Initial Gyroscopic Precession Using Forces

[gyroscopeq]

I think I more or less understand how a gyroscope precesses--at least mathematically and in terms of torque/angular momentum.

My question here is: how does the gyroscope start precessing in the first place? The external forces on the center of mass are entirely vertical. Given that Newton's Second Law should always work, I don't see how there would not need to be an *external* force in the *horizontal* direction to get the COM initially moving in that direction. Obviously this means I am mis-understanding something. Does anyone have a good explanation of how this works and why I am wrong?

Thank you!

 

[A.T.]

The external forces on the center of mass are entirely vertical.
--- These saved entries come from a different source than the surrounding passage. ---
Lemma analyzeKeys_usable_witness :
  hasUsableKey lockedMachine None = true
  /\ existsb usable (analyzeKeys lockedMachine None) = false
  /\ hasUsableKey lockedMachineNoHaven None = false.
Proof.
  split; [|split].
  - apply (proj1 (proj2 (proj2 (analyzeKeys_usable lockedMachine None))));
      reflexivity.
  - reflexivity.
  - rewrite (proj2 (proj2 (proj2 (analyzeKeys_usable lockedMachineNoHaven
                                    None)))); reflexivity.
Defined.

(** A key in the agent is usable although encrypted. *)
Example analyzeKeys_agent :
  map usable
    (analyzeKeys
       (mkMachine (txt "/home/u/.ssh") (fun _ => true)
          (fun _ => [txt "id_rsa"; txt "id_rsa.pub"])
          (fun _ => Some (txt "ssh-ed25519 AAAAC3Nza user@host"))
          (fun _ => keyListing)
          (fun _ => mkProc 255 [] [])
          (mkProc 0 (txt "256 SHA256:q1w2e3 user@host (ED25519)" ++ [Js.LF]) []))
       None)
  = [true].
Proof. reflexivity. Qed.

End KeysFacts.

(** ** Connect orchestrator *)

Module ConnectFacts.

Import Connect.

Section World.

Variable w : World.
Variable generateSshAlias : text -> N -> text.
Variable parseDuration : text -> option N.
Variable localPath : text.
Variable config : ConnectionConfig.
Variable options : ConnectOptions.

(** The first probe fails. *)
Definition probeFailed : bool := negb (exitCode (sshProbe w 0) =? 0)%Z.

(** Its error reports a changed host key. *)
Definition rotated : bool :=
  Js.includes (stderr (sshProbe w 0)) (txt "Host key verification failed").

(** The operator's answer to the first question is not [n]. *)
Definition confirmed : bool :=
  let answer := Js.trim (typed w 0) in
  negb (text_eqb
          (Js.toLowerCase (if Js.truthy answer then answer else txt "Y"))
          (txt "n")).

(** The retry succeeds. *)
Definition retryOk : bool := (exitCode (sshProbe w 1) =? 0)%Z.

Definition recovering : bool := probeFailed && rotated && confirmed.

Let result := run w generateSshAlias parseDuration localPath config options.
Let alias :=
  match sshAlias config with
  | Some a => a
  | None => generateSshAlias (host config) (port config)
  end.

Lemma count_app (p : Event -> bool) (a b : list Event) :
  count p (a ++ b) = count p a + count p b.
Proof. unfold count. now rewrite filter_app, length_app. Qed.

(** What follows the probe: idle timeout, ignore-file question, start
    of the sync and persistence. *)
Definition afterProbe : M unit :=
  bind (resolveIdleTimeout w parseDuration options alias) (fun idle =>
  bind (resolveUseGitignore w options) (fun useGit =>
  bind (startSync w localPath alias useGit) (fun _ =>
  bind (emit (SaveConnection localPath)) (fun _ =>
  emit (SaveSession localPath idle))))).

Definition beforeProbe : list Event :=
  (if match resetHostKey options with Some b => b | None => false end
   then [RemoveHostKey (host config) (port config)] else [])
  ++ [WriteHostConfig alias (host config) (port config) (user config)].

Lemma connectResolved_split :
  result
  = bind (probe w config alias) (fun _ => afterProbe)
         (mkState 0 0 beforeProbe).
Proof.
  subst result. unfold run, connectResolved, beforeProbe. fold alias.
  destruct (resetHostKey options) as [[|]|]; reflexivity.
Qed.

Lemma afterFirstProbe_before (rest : list Event) :
  afterFirstProbe (beforeProbe ++ TestConnection alias :: rest) = rest.
Proof.
  unfold beforeProbe.
  destruct (resetHostKey options) as [[|]|]; reflexivity.
Qed.

(** The tail adds no purge and no probe, and starts the sync once. *)
Lemma afterProbe_trace (s : State) :
  exists evs,
    trace (snd (afterProbe s)) = trace s ++ evs
    /\ count isPurge evs = 0 /\ count isProbe evs = 0
    /\ count isStartSync evs = 1.
Proof.
  unfold afterProbe, resolveIdleTimeout, resolveUseGitignore,
    getRemoteEnv, startSync, prompt, emit, bind, ret, exit.
  destruct (idleTimeout options) as [[|? ?]|];
    destruct (exitCode (sshPrintenv w) =? 0)%Z;
    try destruct (Js.truthy (Js.trim (stdout (sshPrintenv w))));
    try destruct (Js.trim (stdout (sshPrintenv w)));
    destruct (useGitignore options) as [[|]|];
    destruct (gitignoreExists w);
    destruct (startSyncResult w);
    cbn [negb andb fst snd trace probesDone promptsDone];
    rewrite <- ?app_assoc; eexists; (split; [reflexivity|]);
    repeat split.
Qed.

(** The probe and its recovery, from the state the probe starts in. *)
Lemma probe_cases :
  let s0 := mkState 0 0 beforeProbe in
  let t1 := beforeProbe ++ [TestConnection alias] in
  let t2 := t1 ++ [Prompt fingerprintQuestion] in
  let t3 := t2 ++ [RemoveHostKey (host config) (port config);
                   TestConnection alias] in
  probe w config alias s0
  = if probeFailed then
      if rotated then
        if confirmed then
          if retryOk then (Return tt, mkState 2 1 t3)
          else (Exit 1%Z, mkState 2 1 t3)
        else (Exit 1%Z, mkState 1 1 t2)
      else (Exit 1%Z, mkState 1 0 t1)
    else (Return tt, mkState 1 0 t1).
Proof.
  unfold probeFailed, rotated, confirmed, retryOk.
  rewrite <- (@JsFacts.includes_trim (stderr (sshProbe w 0))
                (txt "Host key verification failed")
                "H"%char "d"%char (txt "ost key verification failed")
                (txt "Host key verification faile")) by reflexivity.
  unfold probe, hostKeyChanged, testConnection, prompt, removeHostKey,
    when, emit, bind, ret, exit.
  cbn [probesDone promptsDone trace].
  destruct (exitCode (sshProbe w 0) =? 0)%Z;
    cbn [negb success error]; [reflexivity|].
  destruct (Js.includes (Js.trim (stderr (sshProbe w 0)))
              (txt "Host key verification failed")); [|reflexivity].
  destruct (text_eqb _ (txt "n")); cbn [negb]; [reflexivity|].
  cbn [probesDone promptsDone trace].
  destruct (exitCode (sshProbe w 1) =? 0)%Z; cbn [negb success];
    rewrite <- !app_assoc; reflexivity.
Qed.

Lemma result_cases :
  let t1 := beforeProbe ++ [TestConnection alias] in
  let t3 := beforeProbe
            ++ [TestConnection alias; Prompt fingerprintQuestion;
                RemoveHostKey (host config) (port config);
                TestConnection alias] in
  result
  = if probeFailed then
      if rotated then
        if confirmed then
          if retryOk then afterProbe (mkState 2 1 t3)
          else (Exit 1%Z, mkState 2 1 t3)
        else (Exit 1%Z,
              mkState 1 1 (beforeProbe
                           ++ [TestConnection alias;
                               Prompt fingerprintQuestion]))
      else (Exit 1%Z, mkState 1 0 t1)
    else afterProbe (mkState 1 0 t1).
Proof.
  rewrite connectResolved_split. unfold bind at 1.
  rewrite probe_cases.
  destruct probeFailed, rotated, confirmed, retryOk;
    rewrite <- ?app_assoc; reflexivity.
Qed.

(** C8. After the first probe the cached host key is purged once and
    the probe retried once when that probe failed with
    [Host key verification failed] and the operator confirmed; in
    every other case neither happens.  In the first case a successful
    retry leads to the start of the sync, and a failed retry ends the
    process with code 1 right after the retry, the sync not started. *)
Theorem probe_recovery :
  count isPurge (afterFirstProbe (trace (snd result)))
  = (if recovering then 1 else 0)
  /\ count isProbe (afterFirstProbe (trace (snd result)))
     = (if recovering then 1 else 0)
  /\ (recovering = true -> retryOk = true ->
      count isStartSync (trace (snd result)) = 1)
  /\ (recovering = true -> retryOk = false ->
      fst result = Exit 1%Z
      /\ afterFirstProbe (trace (snd result))
         = [ Prompt fingerprintQuestion;
             RemoveHostKey (host config) (port config);
             TestConnection alias ]).
Proof.
  rewrite result_cases. unfold recovering.
  assert (Hb : count isStartSync beforeProbe = 0).
  { unfold beforeProbe.
    destruct (resetHostKey options) as [[|]|]; reflexivity. }
  destruct probeFailed, rotated, confirmed, retryOk;
    cbn [andb fst snd trace];
    try (destruct (afterProbe_trace
                     (mkState 2 1
                        (beforeProbe
                         ++ [TestConnection alias;
                             Prompt fingerprintQuestion;
                             RemoveHostKey (host config) (port config);
                             TestConnection alias])))
          as [evs [-> [Hp [Hq Hs]]]]; cbn [trace]);
    try (destruct (afterProbe_trace
                     (mkState 1 0 (beforeProbe ++ [TestConnection alias])))
          as [evs [-> [Hp [Hq Hs]]]]; cbn [trace]);
    rewrite <- ?app_assoc; cbn [app];
    rewrite ?afterFirstProbe_before;
    rewrite ?count_app, ?Hb; unfold count in *;
    cbn [filter isPurge isProbe isStartSync length];
    rewrite ?Hp, ?Hq, ?Hs;
    repeat split; intros; try discriminate; reflexivity.
Qed.

End World.

Definition rotatedError : ProcResult :=
  mkProc 255 []
    (txt "@@@ WARNING: REMOTE HOST IDENTIFICATION HAS CHANGED! @@@"
     ++ [Js.LF] ++ txt "Host key verification failed." ++ [Js.LF]).

(** A workspace that was rebuilt: the first probe meets a changed host
    key, the operator presses Enter, the second probe succeeds. *)
Definition rebuiltWorld : World :=
  mkWorld (fun n => match n with O => rotatedError | _ => mkProc 0 (txt "ok") [] end)
          (fun _ => [])
          (mkProc 1 [] [])
          false
          (Ok (txt "haven-o2wb6x")).

(** The same, but the second probe fails too. *)
Definition unreachableWorld : World :=
  mkWorld (fun _ => rotatedError) (fun _ => []) (mkProc 1 [] []) false
          (Ok (txt "haven-o2wb6x")).

Definition someConfig : ConnectionConfig :=
  mkConfig (txt "host") 2222 (txt "user") (txt "/config/workspace/p")
           (Some (txt "haven-abc123")).

Definition noOptions : ConnectOptions := mkOptions None None None.

Definition noAlias (h : text) (p : N) : text := txt "haven-" ++ h.
Definition noDuration (d : text) : option N := None.

Lemma probe_recovery_witness :
  count isStartSync
    (trace (snd (run rebuiltWorld noAlias noDuration (txt "/tmp/p")
                     someConfig noOptions))) = 1
  /\ fst (run unreachableWorld noAlias noDuration (txt "/tmp/p")
              someConfig noOptions) = Exit 1%Z.
Proof.
  split.
  - apply (proj1 (proj2 (proj2 (probe_recovery rebuiltWorld noAlias
                                  noDuration (txt "/tmp/p") someConfig
                                  noOptions)))); reflexivity.
  - apply (proj2 (proj2 (proj2 (probe_recovery unreachableWorld noAlias
                                  noDuration (txt "/tmp/p") someConfig
                                  noOptions)))); reflexivity.
Defined.

(** The whole run of the recovered connect. *)
Example rebuilt_trace :
  run rebuiltWorld noAlias noDuration (txt "/tmp/p") someConfig noOptions
  = (Return tt,
     mkState 2 1
       [ WriteHostConfig (txt "haven-abc123") (txt "host") 2222 (txt "user");
         TestConnection (txt "haven-abc123");
         Prompt fingerprintQuestion;
         RemoveHostKey (txt "host") 2222;
         TestConnection (txt "haven-abc123");
         GetRemoteEnv (txt "haven-abc123") (txt "HAVEN_IDLE_TIMEOUT");
         StartSync (txt "/tmp/p") (txt "haven-abc123") false;
         SaveConnection (txt "/tmp/p");
         SaveSession (txt "/tmp/p") None ]).
Proof. vm_compute. reflexivity. Qed.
You mean gravity? Is that the only external force?

 

[gyroscopeq]

You mean gravity? Is that the only external force?

Gravity and a normal force.

 

[A.T.]

Gravity and a normal force.

What type of gyro are you talking about? A spinning top? Why do you assume that the contact force is vertical, it the CoM moves? Or, why do you assume that the CoM wouls still move, if the contact force was vertical (friction-less surface)?

 

[gyroscopeq]

What type of gyro are you talking about? A spinning top? Why do you assume that the contact force is vertical, it the CoM moves? Or, why do you assume that the CoM wouls still move, if the contact force was vertical (friction-less surface)?

I am imagining the simplest case: a spinning top on a frictionless surface. Would that no longer be able to precess?

 

[A.T.]

I am imagining the simplest case: a spinning top on a frictionless surface. Would that no longer be able to precess?
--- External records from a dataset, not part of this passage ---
(** * Conviva Experience Insights Prometheus exporter

    A shallow embedding of the two pipeline variants of the exporter:

    - [V3]  : [src/main.go], the v3 API (keyed metrics, one filter);
    - [V26] : [src/unnamed/part_001], the v2.6 API (positional metric rows,
      several filters).

    Both share the shape  upstream call -> [getQualityMetriclens] (parser)
    -> [updateMetrics] (emitter), driven by [Collect].

    The code calls two external Go packages.  [github.com/buger/jsonparser]
    is taken as an interface ([JsonParser]): every definition of the
    pipelines and every general theorem is parametric in how the library
    answers, so nothing depends on its internals.  A reference instance over
    parsed documents ([Doc]) gives concrete inputs.  Of
    [prometheus/client_golang] only [BuildFQName], [NewDesc] and
    [MustNewConstMetric] are used; they are modelled below with the panics
    the latter can raise. *)

From Stdlib Require Import String Ascii List Bool Arith NArith ZArith Lia PrimFloat.
From Stdlib Require SpecFloat FloatOps.
Import ListNotations.

Open Scope string_scope.
Open Scope list_scope.

Set Implicit Arguments.

(* ------------------------------------------------------------------ *)
(** ** Go run-time: errors, process outcomes *)

(** A Go [error] value, built by [errors.New]; [Error] is its message.
    A nil [error] is [None : option error]. *)
Record error : Type := errors_New { Error : string }.

(** How a call ends: it returns, or the whole process stops with
    [log.Fatalln] (message printed, then [os.Exit(1)]), or it panics. *)
Inductive outcome (A : Type) : Type :=
| Returns (a : A)
| Exits (msg : string)
| Panics (msg : string).

Arguments Exits {A} msg.
Arguments Panics {A} msg.

Definition bind {A B : Type} (m : outcome A) (k : A -> outcome B) : outcome B :=
  match m with
  | Returns a => k a
  | Exits msg => Exits msg
  | Panics msg => Panics msg
  end.

Notation "x <- m ;; k" := (bind m (fun x => k))
  (at level 61, m at next level, right associativity).

(** A Go [for]/callback loop whose body may stop the process: the state is
    threaded left to right and the first [Exits]/[Panics] ends the loop. *)
Fixpoint foldM {A S : Type} (body : S -> A -> outcome S) (s : S) (xs : list A)
  : outcome S :=
  match xs with
  | [] => Returns s
  | x :: xs' => s' <- body s x ;; foldM body s' xs'
  end.

(** Code that writes to the metrics channel [ch]: the samples sent so far,
    in order, and how the call ended. *)
Definition emit (A : Type) : Type := (list A * outcome unit)%type.

Definition emit_done {A : Type} : emit A := ([], Returns tt).

(** [ch <- m] where computing [m] may panic. *)
Definition send {A : Type} (m : outcome A) : emit A :=
  match m with
  | Returns a => ([a], Returns tt)
  | Exits msg => ([], Exits msg)
  | Panics msg => ([], Panics msg)
  end.

(** A step that may stop the process, followed by sends that use its
    result. *)
Definition emit_after {X A : Type} (m : outcome X) (k : X -> emit A) : emit A :=
  match m with
  | Returns x => k x
  | Exits msg => ([], Exits msg)
  | Panics msg => ([], Panics msg)
  end.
Does precession imply horizontal movement of the CoM?

 

[gyroscopeq]

Does precession imply horizontal movement of the CoM?
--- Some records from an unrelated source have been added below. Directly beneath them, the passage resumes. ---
(** * seoulgn-exam-map: the CSV ingestion, validation and derivation pipeline

    A shallow embedding of [parseCSV] (both the comma-splitting and the
    quote-aware variant), [validateCenters], [hasTag], the [filtered] and
    [geojson] derivations and the admin handlers [onUploadCSV] /
    [onPasteCSV] of the map component, with the properties the
    specification states about them. *)

From Stdlib Require Import List NArith ZArith Bool Lia String Ascii.
From Stdlib Require Import Floats.SpecFloat.
From Stdlib Require Import Sorting.Sorted.
Import ListNotations.

(* ================================================================== *)
(** * The platform: strings, arrays and numbers of the host language   *)
(* ================================================================== *)

(** A string of the host language is a sequence of 16-bit code units;
    [text[i]], [length], [trim], [split] and [===] all work on code units. *)
Definition codeunit := N.
Definition jsstring := list codeunit.

Module Js.

Open Scope N_scope.

(** ** String literals

    A literal of this file is written as a Rocq string, which holds the
    UTF-8 bytes of the text; [lit] decodes them to code units (a code point
    above the Basic Multilingual Plane becomes a surrogate pair). *)

Definition cont (b : N) : N := N.land b 63.

Definition codepoint_units (cp : N) : jsstring :=
  if cp <? 65536 then [cp]
  else let v := cp - 65536 in [55296 + N.shiftr v 10; 56320 + N.land v 1023].

Fixpoint utf8_decode (bs : list N) : jsstring :=
  match bs with
  | [] => []
  | b0 :: r0 =>
    if b0 <? 128 then b0 :: utf8_decode r0
    else match r0 with
    | [] => [b0]
    | b1 :: r1 =>
      if b0 <? 224 then (N.land b0 31 * 64 + cont b1) :: utf8_decode r1
      else match r1 with
      | [] => [b0; b1]
      | b2 :: r2 =>
        if b0 <? 240
        then (N.land b0 15 * 4096 + cont b1 * 64 + cont b2) :: utf8_decode r2
        else match r2 with
        | [] => [b0; b1; b2]
        | b3 :: r3 =>
          codepoint_units
            (N.land b0 7 * 262144 + cont b1 * 4096 + cont b2 * 64 + cont b3)
            ++ utf8_decode r3
        end
      end
    end
  end.

Definition lit (s : string) : jsstring :=
  utf8_decode (List.map N_of_ascii (list_ascii_of_string s)).

(** ** Code units the program names *)

Definition LF : codeunit := 10.      (* line feed *)
Definition CR : codeunit := 13.      (* carriage return *)
Definition QUOTE : codeunit := 34.   (* double quote *)
Definition COMMA : codeunit := 44.   (* comma *)
Definition SEMI : codeunit := 59.    (* semicolon *)
Definition PIPE : codeunit := 124.   (* vertical bar *)

(** ** Equality ([===] on strings) *)

Fixpoint eqb (a b : jsstring) : bool :=
  match a, b with
  | [], [] => true
  | x :: a', y :: b' => (x =? y) && eqb a' b'
  | _, _ => false
  end.

(** ** [String.prototype.trim]

    Removes leading and trailing WhiteSpace and LineTerminator code units:
    TAB, VT, FF, SP, NBSP, ZWNBSP, the Unicode space separators, LF, CR,
    LS and PS. *)

Definition isWhiteSpace (c : codeunit) : bool :=
  (c =? 9) || (c =? 10) || (c =? 11) || (c =? 12) || (c =? 13) || (c =? 32)
  || (c =? 160) || (c =? 5760) || ((8192 <=? c) && (c <=? 8202))
  || (c =? 8232) || (c =? 8233) || (c =? 8239) || (c =? 8287)
  || (c =? 12288) || (c =? 65279).

Fixpoint dropWhile (p : codeunit -> bool) (s : jsstring) : jsstring :=
  match s with
  | [] => []
  | c :: s' => if p c then dropWhile p s' else s
  end.

Definition trimStart (s : jsstring) : jsstring := dropWhile isWhiteSpace s.
Definition trimEnd (s : jsstring) : jsstring :=
  rev (dropWhile isWhiteSpace (rev s)).
Definition trim (s : jsstring) : jsstring := trimEnd (trimStart s).

(** Truthiness of a string: it is non-empty. *)
Definition truthy (s : jsstring) : bool :=
  match s with [] => false | _ :: _ => true end.

(** ** [String.prototype.split]

    [splitBy sep s] splits at every code unit that satisfies [sep]; it is
    the split on a comma for [sep = isComma] and [s.split(/[;|,]/)] for
    [sep = isTagSep].  The result always has at least one piece: the empty
    string splits to one empty piece. *)

Fixpoint splitBy (sep : codeunit -> bool) (s : jsstring) : list jsstring :=
  match s with
  | [] => [[]]
  | c :: s' =>
    if sep c then [] :: splitBy sep s'
    else match splitBy sep s' with
         | [] => [[c]]
         | p :: ps => (c :: p) :: ps
         end
  end.

Definition isComma (c : codeunit) : bool := c =? COMMA.
Definition isTagSep (c : codeunit) : bool :=
  (c =? SEMI) || (c =? PIPE) || (c =? COMMA).
Definition isLF (c : codeunit) : bool := c =? LF.

Definition startsLF (s : jsstring) : bool :=
  match s with d :: _ => d =? LF | [] => false end.

(** [s.split(/\r?\n/)]: the separator is a line feed, together with the
    carriage return right before it when there is one.  A carriage return
    that starts a separator is therefore dropped, any other code unit joins
    the current piece. *)
Fixpoint splitLines (s : jsstring) : list jsstring :=
  match s with
  | [] => [[]]
  | c :: s' =>
    if c =? LF then [] :: splitLines s'
    else if (c =? CR) && startsLF s' then splitLines s'
    else match splitLines s' with
         | [] => [[c]]
         | p :: ps => (c :: p) :: ps
         end
  end.

(** ** [Array.prototype.join]  *)

Fixpoint join (sep : jsstring) (l : list jsstring) : jsstring :=
  match l with
  | [] => []
  | [x] => x
  | x :: l' => x ++ sep ++ join sep l'
  end.

(** ** [String.prototype.includes] *)

Fixpoint startsWith (s p : jsstring) : bool :=
  match p, s with
  | [], _ => true
  | y :: p', x :: s' => (x =? y) && startsWith s' p'
  | _ :: _, [] => false
  end.

Fixpoint includes (s q : jsstring) : bool :=
  startsWith s q ||
  match s with
  | [] => false
  | _ :: s' => includes s' q
  end.

(** ** [Array.prototype.includes], [some], [findIndex], indexing *)

Definition arrIncludes (l : list jsstring) (x : jsstring) : bool :=
  existsb (eqb x) l.

Fixpoint findIndexFrom {A} (p : A -> bool) (i : Z) (l : list A) : Z :=
  match l with
  | [] => (-1)%Z
  | x :: l' => if p x then i else findIndexFrom p (i + 1)%Z l'
  end.

Definition findIndex {A} (p : A -> bool) (l : list A) : Z :=
  findIndexFrom p 0%Z l.

(** [l[i]] for an index that is not negative; [None] is [undefined]. *)
Definition at_ {A} (l : list A) (i : Z) : option A :=
  nth_error l (Z.to_nat i).

(** ** Numbers

    A number is an IEEE 754 binary64 value; [NaN], the two infinities and
    the two zeros are values of their own. *)

Definition number := spec_float.

Definition prec : Z := 53.
Definition emax : Z := 1024.

Definition NaN : number := S754_nan.

(** [Number.isNaN] *)
Definition isNaN (x : number) : bool :=
  match x with S754_nan => true | _ => false end.

(** [x <= y] and [x >= y]: both are false when an operand is [NaN]. *)
Definition le (x y : number) : bool := SFleb x y.
Definition ge (x y : number) : bool := SFleb y x.

(** The number nearest to [m * 10 ^ e] (ties to even), with sign [neg]. *)
Definition ofDecimal (neg : bool) (m : N) (e : Z) : number :=
  match m with
  | N0 => S754_zero neg
  | Npos p =>
    match e with
    | Zneg k =>
      let '(q, e2, l) :=
        SFdiv_core_binary prec emax (Zpos p) 0 (Z.pow 10 (Zpos k)) 0 in
      binary_round_aux prec emax neg q e2 l
    | _ => match (Zpos p * Z.pow 10 e)%Z with
           | Zpos v => binary_round prec emax neg v 0
           | _ => S754_zero neg
           end
    end
  end.

(** *** [Number(s)] on a string: StringToNumber

    Surrounding white space is ignored; the empty text is [+0]; text of the
    StrNumericLiteral grammar (a signed decimal literal with optional
    fraction and exponent, [Infinity], or an unsigned binary, octal or
    hexadecimal integer literal) is its value rounded to a number; any other
    text is [NaN]. *)

Definition isDigit (c : codeunit) : bool := (48 <=? c) && (c <=? 57).

Definition digitVal (radix : N) (c : codeunit) : option N :=
  let v := if (48 <=? c) && (c <=? 57) then Some (c - 48)
           else if (97 <=? c) && (c <=? 102) then Some (c - 87)
           else if (65 <=? c) && (c <=? 70) then Some (c - 55)
           else None in
  match v with
  | Some d => if d <? radix then Some d else None
  | None => None
  end.

(** The value of a non-empty run of digits in [radix]; [None] when a code
    unit is not a digit of the radix. *)
Fixpoint digitsFrom (radix : N) (acc : N) (s : jsstring) : option N :=
  match s with
  | [] => Some acc
  | c :: s' =>
    match digitVal radix c with
    | Some d => digitsFrom radix (acc * radix + d) s'
    | None => None
    end
  end.

Definition digits (radix : N) (s : jsstring) : option N :=
  match s with
  | [] => None
  | _ :: _ => digitsFrom radix 0 s
  end.

(** The longest prefix of decimal digits, and what follows it. *)
Fixpoint spanDigits (s : jsstring) : jsstring * jsstring :=
  match s with
  | [] => ([], [])
  | c :: s' =>
    if isDigit c then let '(d, r) := spanDigits s' in (c :: d, r)
    else ([], s)
  end.

(** NonDecimalIntegerLiteral: [0b], [0o], [0x] and at least one digit. *)
Definition nonDecimal (s : jsstring) : option number :=
  match s with
  | 48 :: p :: ds =>
    let radix := if (p =? 98) || (p =? 66) then Some 2
                 else if (p =? 111) || (p =? 79) then Some 8
                 else if (p =? 120) || (p =? 88) then Some 16
                 else None in
    match radix with
    | Some r => match digits r ds with
                | Some v => Some (ofDecimal false v 0)
                | None => None
                end
    | None => None
    end
  | _ => None
  end.

(** ExponentPart after the mantissa: nothing, or [e]/[E], an optional sign
    and at least one digit. *)
Definition exponentPart (s : jsstring) : option Z :=
  match s with
  | [] => Some 0%Z
  | c :: r =>
    if (c =? 101) || (c =? 69) then
      match r with
      | [] => None
      | sg :: r' =>
        if sg =? 45 then option_map (fun v => (- Z.of_N v)%Z) (digits 10 r')
        else if sg =? 43 then option_map Z.of_N (digits 10 r')
        else option_map Z.of_N (digits 10 r)
      end
    else None
  end.

(** StrUnsignedDecimalLiteral *)
Definition unsignedDecimal (neg : bool) (s : jsstring) : option number :=
  if eqb s (lit "Infinity") then Some (S754_infinity neg)
  else
    let '(ip, r1) := spanDigits s in
    let '(fp, r2) :=
      match r1 with
      | c :: r => if c =? 46 then spanDigits r else ([], r1)
      | [] => ([], [])
      end in
    match ip ++ fp with
    | [] => None
    | _ :: _ =>
      match digitsFrom 10 0 (ip ++ fp), exponentPart r2 with
      | Some m, Some e => Some (ofDecimal neg m (e - Z.of_nat (List.length fp)))
      | _, _ => None
      end
    end.

(** StrDecimalLiteral: an optional sign, then the unsigned literal. *)
Definition strDecimal (s : jsstring) : option number :=
  match s with
  | c :: r =>
    if c =? 43 then unsignedDecimal false r
    else if c =? 45 then unsignedDecimal true r
    else unsignedDecimal false s
  | [] => None
  end.

Definition strNumericLiteral (s : jsstring) : option number :=
  match nonDecimal s with
  | Some v => Some v
  | None => strDecimal s
  end.

Definition Number (s : jsstring) : number :=
  match trim s with
  | [] => S754_zero false
  | t => match strNumericLiteral t with
         | Some v => v
         | None => NaN
         end
  end.

End Js.

Import Js.

Notation "s +++ t" := (@app codeunit s t)
  (at level 60, right associativity, only parsing).

(* ================================================================== *)
(** * Exceptions                                                       *)
(* ================================================================== *)

(** What a call can throw: the [Error] that [assert] constructs, or a
    [TypeError] the engine raises when a property of [undefined] is read. *)
Inductive exn : Type :=
| Error (message : jsstring)
| TypeError (message : jsstring).

Inductive result (A : Type) : Type :=
| Ok (a : A)
| Throw (e : exn).

Arguments Ok {A} a.
Arguments Throw {A} e.

Definition bind {A B} (r : result A) (k : A -> result B) : result B :=
  match r with
  | Ok a => k a
  | Throw e => Throw e
  end.

Notation "r ;; k" := (bind r (fun _ => k))
  (at level 61, right associativity).
Notation "x <- r ;; k" := (bind r (fun x => k))
  (at level 61, r at next level, right associativity).

Definition message (e : exn) : jsstring :=
  match e with Error m | TypeError m => m end.

(** [String(e)]: the name of the error, then its message when it has one. *)
Definition errorToString (e : exn) : jsstring :=
  let nm := match e with
            | Error _ => lit "Error"
            | TypeError _ => lit "TypeError"
            end in
  if truthy (message e) then nm +++ lit ": " +++ message e else nm.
Yes? The CoM moves around in a circle.

 

[nearlynothing]

As you say, Newton's laws hold at all times and for each particle in the system.
What a force does on a particle is to change its linear momentum according to Newton's second law.
Now each particle on the spinning gyroscope already has a non-zero velocity in the first place, when
gravity acts, it acts downwards, but the resultant velocity won't be directed downwards because you
have to add the change in velocity due to gravity to the already existing velocity in each of the particles composing the gyroscope.
The net result of these changes is to change the plane containing the gyrocope as time passes, i.e. making it precess.

The force of gravity accelerates every single particle in the system, and the net effect of that is to make the gyroscope precess,
if no force acted on the gyroscope, that net result would never appear, so what makes the gyroscope start to precess is in fact gravity.

Edit: I should have said that what starts precession are both gravity and the normal force, since
these are all the external forces, but the whole argument still applies.

 

[A.T.]

I am imagining the simplest case: a spinning top on a frictionless surface.

The CoM moves around in a circle.

Think again. If the surface is frictionless, does the CoM really have to move horizontally, in order for the gyro to precess?

 

[gyroscopeq]

Think again. If the surface is frictionless, does the CoM really have to move horizontally, in order for the gyro to precess?

It does not. For some reason I had thought the "fixed" point was the point of contact of the top on the surface, not the CoM. Now I think it makes sense. Thank you!

 

[A.T.]

For some reason I had thought the "fixed" point was the point of contact of the top on the surface, not the CoM

The reason you thought this, is that its what usually happens, because the surface is usually not frictionless, so it can provide horizontal forces to accelerate the CoM. On a frictionless surface the CoM would be horizontally fixed.